Barclays has reported a 2 per cent drop in pre-tax profits for 2015 as bonuses were cut by 10 per cent across the business.
The bank made £5.4bn in profit during the year, down from £5.5bn in 2014.
Total incentives, including bonuses, were £1.6bn, down 10 per cent from £1.8bn the previous year.
The bank paid £2.7bn in redress to UK customers in 2015, up from £1.1bn in 2014.
Around £2.2bn of the 2015 figure was paid to customers that had been missold payment protection insurance.
Barclays says it had 1.6 million PPI claims by the end of 2015, down 9 per cent on 2014.
The bank set aside an additional £1.4bn against PPI in the final quarter of the year due to a slower than expected drop in claim volumes.
Barclays has declared a final dividend of 3.5p per share, making 6.5p in total for 2015.
The bank says it wants to pay a dividend of 3p per share in 2016 and 2017.
The Share Centre investment research analyst Graham Spooner says the banking sector remains “under a cloud”, with the firm placing a “hold” rating on Barclays.
Hargreaves Lansdown senior analyst Laith Khalaf adds: “Cleaning is very much still in progress at Barclays, as the group seeks to focus its business around its core strengths and mop up the grisly legacy bits that are still weighing the bank down.
“This philosophy is very much in vogue in the banking sector, where the sins of the past continue to loom large. To that end Barclays put aside £2.2bn to cover PPI claims, and booked a £1.5bn loss from the non-core businesses it is downsizing.
“The new boss Jes Staley is clearly taking a big broom to Barclays’ operations in a bid to dramatically simplify the group.
“When the dust has cleared, the bank should have two high quality financial services divisions, and the potential to offer investors a decent dividend, but it’s going to take some elbow grease to get there.”

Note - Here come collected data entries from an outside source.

Lemma thread_step_inv s o s' : sys_inv s -> thread_step s o = Some s' -> sys_inv s'.
Proof.
  intros I. unfold thread_step. destruct (thread s) as [t|] eqn:Ht; [|done].
  assert (Hmove : forall pc, thread_active (Some t) = true -> thread_active (Some pc) = true ->
    thread_queue (Some pc) = thread_queue (Some t) -> thread_encoding (Some pc) = thread_encoding (Some t) ->
    sys_inv (set_thread s pc)) by (intros; by eapply set_thread_inv).
  assert (Hend : thread_active (Some t) = true -> thread_queue (Some t) = [] -> thread_encoding (Some t) = [] ->
    sys_inv (finish s)) by (intros; by eapply finish_inv).
  destruct t as [| | | | | | |e|e|e|e q|e oldE oldQ|e oldE|e| |]; try done.
  - intros [= <-]. destruct (entry s); auto.
  - intros [= <-]. destruct (stopping s); auto.
  - intros [= <-]. destruct (stopping s); auto.
  - intros [= <-]. destruct (negb _ || _); auto.
  - intros [= <-]. destruct (shake o); auto. destruct (set_thread_inv s _ (ThReady (fresh s)) I Ht) as [Hq Hd Hf He Hs Hc Hr];
      try done. split; try done. eapply Forall_impl; [exact Hf|]. cbn. lia.
  - destruct (mutex_free s); [|done]. intros [= <-]. destruct (stopping s); auto.
  - destruct (mutex_free s); [|done]. intros [= <-]. auto.
  - intros [= <-]. destruct (stopping s); auto.
  - intros [= <-]. destruct (starts o); [|by auto]. destruct I as [Hq Hd Hf He Hs Hc Hr].
    unfold owned_queues, owned_encodings, reconnecting in *. rewrite Ht in *.
    split; try done. unfold owned_encodings. cbn. intros e' enc. destruct (decide (e' = e)) as [->|Hne].
    + intros _ _. set_solver.
    + rewrite lookup_insert_ne by done. intros H1 H2. specialize (He e' enc H1 H2). cbn in He. clear -He. set_solver.
  - intros [= <-]. by apply start_queue_inv.
  - assert (Hstop : sys_inv (finish (set_running (set_encodings s (stop_encoding e (encodings s))) (stop_queue q (running s))))).
    { destruct I as [Hq Hd Hf He Hs Hc Hr]. unfold owned_queues, owned_encodings, reconnecting in *. rewrite Ht in *.
      cbn [thread_queue thread_encoding thread_active Nat.b2n] in *.
      split; try done; unfold owned_queues, owned_encodings, reconnecting;
        cbn [thread finish set_running set_encodings entry remover connector triggers inProgress encodings running
             thread_queue thread_encoding thread_active Nat.b2n].
      - apply stop_queue_perm; [done|]. rewrite Hq. solve_Permutation.
      - by apply stop_queue_distinct.
      - by apply stop_queue_fresh.
      - intros e' enc Hin Hrun. destruct (stopped_encoding _ _ _ _ Hin Hrun) as [Hne Hm]. specialize (He e' enc Hm Hrun). clear -He Hne. set_solver.
      - destruct (inProgress s); cbn [Nat.b2n] in Hs; lia. }
    destruct (entry s) as [[oldE oldQ]|] eqn:Hent; [destruct (stopping s) eqn:Hst|].
    + destruct (reader_idle s e); [|done]. by intros [= <-].
    + intros [= <-]. rewrite <- Hst. by apply install_inv.
    + destruct (reader_idle s e); [|done]. by intros [= <-].
  - intros [= <-]. by eapply drop_queue_inv.
  - destruct (reader_idle s oldE); [|done]. intros [= <-]. by eapply drop_encoding_inv.
  - intros [= <-]. destruct (set_thread_inv s _ ThFinish I Ht) as [Hq Hd Hf He Hs Hc Hr]; try done. split; try done.
    cbn. intros e' enc (old & Ho & Hp)%callback_phase Hrun. eapply He; [exact Ho|congruence].
  - intros [= <-]. auto.
Qed.

Lemma remover_step_inv s s' : sys_inv s -> remover_step s = Some s' -> sys_inv s'.
Proof.
  intros I. pose proof I as [Hq Hd Hf He Hs Hc Hr]. unfold remover_step. destruct (remover s) as [|e q|e q|e q|e q|e q|q|] eqn:Hrm; try done.
  - destruct (entry s) as [[e q]|] eqn:Hent; [|done]. cbn. intros [= <-].
    unfold owned_queues, owned_encodings in *. rewrite Hrm, Hent in *.
    split; try done; unfold owned_queues, owned_encodings; cbn; [by right|]. right. split; [done|]. by destruct Hc.
  - intros [= <-]. unfold owned_queues, owned_encodings in *. rewrite Hrm in *.
    split; try done; right; by destruct Hr.
  - intros [= <-]. unfold owned_queues, owned_encodings in *. rewrite Hrm in *.
    split; try done; right; by destruct Hr.
  - intros [= <-]. unfold owned_queues, owned_encodings in *. rewrite Hrm in *.
    destruct (thread s) eqn:Ht; split; try done; unfold owned_queues, owned_encodings; cbn [remover set_remover thread entry connector];
      rewrite ?Ht; try done; right; by destruct Hr.
  - destruct (thread s) as [[]|] eqn:Ht; try done. intros [= <-]. unfold owned_queues, owned_encodings, reconnecting in *.
    rewrite Hrm, Ht in *. split; try done; right; by destruct Hr.
  - destruct (reader_idle s e); [|done]. intros [= <-]. unfold owned_queues, owned_encodings in *. rewrite Hrm in *.
    split; try done; [|right; by destruct Hr]. unfold owned_encodings.
    cbn [remover set_remover set_encodings thread entry connector encodings remover_encoding] in *.
    intros e' enc Hin Hrun. destruct (stopped_encoding _ _ _ _ Hin Hrun) as [Hne Hm]. specialize (He e' enc Hm Hrun).
    clear -He Hne. set_solver.
  - intros [= <-]. unfold owned_queues, owned_encodings in *. rewrite Hrm in *.
    split; try done; unfold owned_queues, owned_encodings;
      cbn [remover set_remover set_running thread entry connector running remover_queue remover_encoding] in *.
    + apply stop_queue_perm; [done|]. rewrite Hq. solve_Permutation.
    + by apply stop_queue_distinct.
    + by apply stop_queue_fresh.
    + right. by destruct Hr.
Qed.

Lemma act_inv s a s' : sys_inv s -> act s a = Some s' -> sys_inv s'.
Proof.
  intros I Ha. destruct a; cbn [act] in Ha;
    eauto using trigger_step_inv, thread_step_inv, remover_step_inv, lose_inv, notify_inv.
  - by eapply (connect_inv s Insert).
  - by eapply (connect_inv s EnableBegin).
  - by eapply (connect_inv s (EnableEnd i)).
Qed.

Lemma acts_inv l s s' : sys_inv s -> acts s l = Some s' -> sys_inv s'.
Proof.
  revert s. induction l as [|a l IH]; intros s I; cbn; [by intros [= <-]|].
  destruct (act s a) as [s1|] eqn:Ha; [|done]. cbn. apply IH. by eapply act_inv.
Qed.

(** What the invariant says about the resources of a connection. *)
Definition resources_owned (s : Sys) : Prop :=
  (running s ≡ₚ owned_queues s /\ NoDup (running s))
  /\ (forall e enc, encodings s !! e = Some enc -> phase enc = Running -> e ∈ owned_encodings s)
  /\ reconnecting s = Nat.b2n (inProgress s)
  /\ (remover s = RmDone -> thread_active (thread s) = false ->
      running s = [] /\ forall e enc, encodings s !! e = Some enc -> phase enc <> Running)
  /\ (remover s = RmIdle -> thread_active (thread s) = false -> forall e q, entry s = Some (e, q) ->
      running s = [q] /\ forall e' enc, encodings s !! e' = Some enc -> phase enc = Running -> e' = e).

Lemma inv_resources s : sys_inv s -> resources_owned s.
Proof.
  intros [Hq Hd Hf He Hs Hc Hr]. unfold resources_owned.
  split_and!; try done.
  - intros Hrm Ha. destruct (inactive_owns _ Ha) as [Htq Hte]. destruct Hr as [|[Hent Hcn]]; [congruence|].
    unfold owned_queues, owned_encodings in *. rewrite Hrm, Htq, Hent, Hcn in Hq. rewrite Hrm, Hte, Hent, Hcn in He.
    split; [by apply Permutation_nil_r in Hq|]. intros e enc Hx Hrun. by apply (not_elem_of_nil e), (He e enc).
  - intros Hrm Ha e q Hent. destruct (inactive_owns _ Ha) as [Htq Hte]. destruct Hc as [Hcn|]; [|congruence].
    unfold owned_queues, owned_encodings in *. rewrite Hrm, Htq, Hent, Hcn in Hq. rewrite Hrm, Hte, Hent, Hcn in He.
    split; [by apply Permutation_singleton_r in Hq|]. intros e' enc Hx Hrun. specialize (He e' enc Hx Hrun).
    by apply list_elem_of_singleton in He.
Qed.

(** ** Properties *)

(** C10.  Queues and encodings are owned while connections are re-established and removed
    concurrently.  In every state that the threads can reach, each running signing
    queue has exactly one owner (the entry of the connection, the remover, the
    reconnect thread or the caller that connects), and so every owner's queue runs;
    every encoding that still reads is owned; at most one reconnect thread is at
    work or about to be started, exactly while [inProgress] is set.  When the
    connection has been removed and no reconnect thread is at work or about to be
    started, no queue and no encoding is left running; when it is entered and nobody
    works on it, exactly its own queue runs.  A removal can be over while a reconnect
    thread is about to run ([removal_can_leave_thread]). *)
Theorem reconnect_resources s : reaches connected s -> resources_owned s.
Proof. intros [l Hl]. apply inv_resources. by eapply acts_inv, Hl; apply inv_connected. Qed.

(** *** Findings *)

(** A set of states that no action leaves. *)
Definition closed (P : Sys -> Prop) : Prop := forall s a s', P s -> act s a = Some s' -> P s'.

Lemma closed_reaches P s s' : closed P -> P s -> reaches s s' -> P s'.
Proof.
  intros Hc HP [l Hl]. revert s HP Hl. induction l as [|a l IH]; intros s HP; cbn; [by intros [= <-]|].
  destruct (act s a) as [s1|] eqn:Ha; [|done]. cbn. apply IH. by eapply Hc.
Qed.

(** All branches of a step. *)
Ltac branches H :=
  unfold insert_step, enable_begin, enable_end, lose, notify, trigger_step, thread_step, remover_step, mutex_free, mbind,
    option_bind in H;
  repeat match type of H with context [match ?x with _ => _ end] => destruct x eqn:? end; try discriminate H;
  injection H as <-.

(** Only the remover moves the remover; a thread that exists stays until it is
    joined. *)
Lemma act_keeps s a s' :
  act s a = Some s' ->
  (remover s' = remover s \/ a = Remove) /\ (thread s <> None -> thread s' <> None \/ exists e q, remover s = RmJoin e q).
Proof.
  intros Ha. destruct a; cbn [act] in Ha; (split; [try (by right); left; branches Ha; done|]); intros Ht;
    try (left; branches Ha; cbn; congruence).
  destruct (remover s) eqn:Hrm; try (left; unfold remover_step in Ha; rewrite Hrm in Ha; branches Ha; cbn; congruence). right. eauto.
Qed.

(** The first connection, up to the set callback; then it is lost and a reconnect
    thread is started. *)
Definition opening : list Action := [Insert; EnableBegin; EnableEnd 0].
Definition losing (e : nat) : list Action := [Lose e; Notify e; Trigger 0; Trigger 0; Trigger 0].
Definition outside (r : bool) (h : Shake) : Outside := mkOutside r h true.

(** Finding.  Removing a connection can hang for ever.  The remover locks
    [threadMutex] and joins the reconnect thread while it holds the mutex; when the
    reconnect thread is pausing after a failed handshake (or about to), it needs the
    same mutex to wake up.  From the state that is reached, whatever happens, the
    remover waits. *)
Theorem removal_can_hang :
  exists s, reaches connected s /\ stopping s = true
    /\ forall s', reaches s s' -> exists e q, remover s' = RmJoin e q.
Proof.
  set (run := opening ++ losing 0 ++ replicate 4 (Reconnect (outside true NotPushed))
                ++ replicate 2 (Reconnect (outside true ShakeFailed)) ++ replicate 4 Remove).
  destruct (acts connected run) as [s|] eqn:Hrun; [|vm_compute in Hrun; discriminate Hrun].
  exists s. split; [by exists run|]. assert (Hs : stopping s = true /\ remover s = RmJoin 0 1 /\ thread s = Some ThSleeping).
  { vm_compute in Hrun. by injection Hrun as <-. }
  clear Hrun. destruct Hs as (Hst & Hrm & Hth). split; [done|]. intros s' Hr.
  enough (remover s' = RmJoin 0 1 /\ thread s' = Some ThSleeping) as [-> _] by eauto.
  refine (closed_reaches (fun s => remover s = RmJoin 0 1 /\ thread s = Some ThSleeping) s s' _ (conj Hrm Hth) Hr).
  clear. intros s a s' [Hrm Hth] Ha. destruct (act_keeps _ _ _ Ha) as [[-> | ->] _].
  - split; [done|]. destruct a; cbn [act] in Ha; try (by branches Ha).
    all: unfold trigger_step, thread_step, remover_step, mutex_free in Ha; rewrite ?Hth, ?Hrm in Ha; by branches Ha.
  - cbn [act] in Ha. unfold remover_step in Ha. by rewrite Hrm, Hth in Ha.
Qed.

(** Finding.  A removed connection can keep a thread.  A read thread that has
    set [inProgress] but not yet locked [threadMutex] starts its reconnect thread
    after the remover has looked for one to join.  The removal (or [stop], in the
    destructor of the client) returns with that thread about to run, and nobody ever
    joins it, so that destroying the context ends the process. *)
Theorem removal_can_leave_thread :
  exists s, reaches connected s /\ remover s = RmDone /\ thread s = Some ThStart
    /\ forall s', reaches s s' -> thread s' <> None.
Proof.
  set (run := opening ++ [Lose 0; Notify 0; Trigger 0; Trigger 0] ++ replicate 4 Remove ++ [Trigger 0; Remove; Remove]).
  destruct (acts connected run) as [s|] eqn:Hrun; [|vm_compute in Hrun; discriminate Hrun].
  exists s. split; [by exists run|]. assert (Hs : remover s = RmDone /\ thread s = Some ThStart).
  { vm_compute in Hrun. by injection Hrun as <-. }
  clear Hrun. destruct Hs as [Hrm Hth]. split; [exact Hrm|]. split; [exact Hth|]. intros s' Hr.
  refine (proj2 (closed_reaches (fun s => remover s = RmDone /\ thread s <> None) s s' _ _ Hr)); [|by rewrite Hrm, Hth].
  clear. intros s a s' [Hrm Hth] Ha. destruct (act_keeps _ _ _ Ha) as [Hkeep Ht]. split.
  - destruct Hkeep as [-> | ->]; [done|]. cbn [act] in Ha. unfold remover_step in Ha. by rewrite Hrm in Ha.
  - destruct (Ht Hth) as [|(e & q & Hj)]; [done|congruence].
Qed.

Barclays also announced a new strategy to reduce its stake in Barclays Africa Group and focus on Barclays UK and Barclays Corporate & International.
The bank says: “We are today announcing our intention to sell down our 62.3 per cent interest in our African business, BAGL, over the coming two to three years, to a level which will permit us to deconsolidate it from an accounting and regulatory perspective, subject to shareholder and regulatory approvals if and as required.”